(** * bsec_py_wrapper.c: the BSEC wrapper exposed to the Python host

    A shallow embedding of [src/bsec/rpi/bin/bsec_py_wrapper.c].  The file
    is marshalling code around the closed vendor library: [py_bsec_init]
    negotiates a subscription over three sample-rate tiers and
    [py_bsec_do_steps] feeds one sample quadruple to the estimator and copies
    the outputs back through four pointers.

    The vendor library is opaque, so it appears here as an interface
    ([BsecLibrary]) over an abstract engine state; every call into it, with
    the arguments handed over and the status that came back, is recorded in a
    trace together with the lines written by [printf]. *)

From Stdlib Require Import ZArith List Bool Lia QArith.
From Stdlib Require Import Floats.SpecFloat.
From stdpp Require Import base list.

Local Open Scope Z_scope.

(** ** C scalar types *)

(** [float] is IEEE-754 binary32: 24 bits of precision, exponents below 128. *)
Definition float32 : Type := spec_float.
Definition f32_prec : Z := 24.
Definition f32_emax : Z := 128.

Definition f32_mul (x y : float32) : float32 := SFmul f32_prec f32_emax x y.
Definition f32_div (x y : float32) : float32 := SFdiv f32_prec f32_emax x y.
Definition f32_valid (x : float32) : bool := valid_binary f32_prec f32_emax x.

(** The binary32 value nearest to [m * 2^e]; used for the literals. *)
Definition f32_lit (m e : Z) : float32 := binary_normalize f32_prec f32_emax m e false.

Definition f32_100_0 : float32 := Eval vm_compute in f32_lit 100 0.   (* 100.0f *)
Definition f32_25_0 : float32 := Eval vm_compute in f32_lit 25 0.     (* 25.0f *)
Definition f32_400_0 : float32 := Eval vm_compute in f32_lit 400 0.   (* 400.0f *)
Definition f32_0_5 : float32 := Eval vm_compute in f32_lit 1 (-1).    (* 0.5f *)

Definition f32_is_finite (x : float32) : bool :=
  match x with
  | S754_zero _ | S754_finite _ _ _ => true
  | _ => false
  end.

(** The real number a finite binary32 value stands for, as a rational. *)
Definition f32_to_Q (x : float32) : option Q :=
  match x with
  | S754_zero _ => Some 0%Q
  | S754_finite s m e =>
      let v := (inject_Z (Zpos m) * Qpower 2 e)%Q in
      Some (if s then Qopp v else v)
  | _ => None
  end.

(** ** Types of the vendor headers

    [inc/bsec_datatypes.h] is not part of the sources; the enumerators and
    structure fields below are the ones the wrapper names. *)

(** [bsec_library_return_t], cast to [int] wherever the wrapper uses it. *)
Definition bsec_library_return_t : Type := Z.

• Action item:
For each line of the entries that holds the word "From", pull that line out.

• Solution to the problem:
From Stdlib Require Import ZArith List Bool Lia QArith.
From Stdlib Require Import Floats.SpecFloat.
From stdpp Require Import base list.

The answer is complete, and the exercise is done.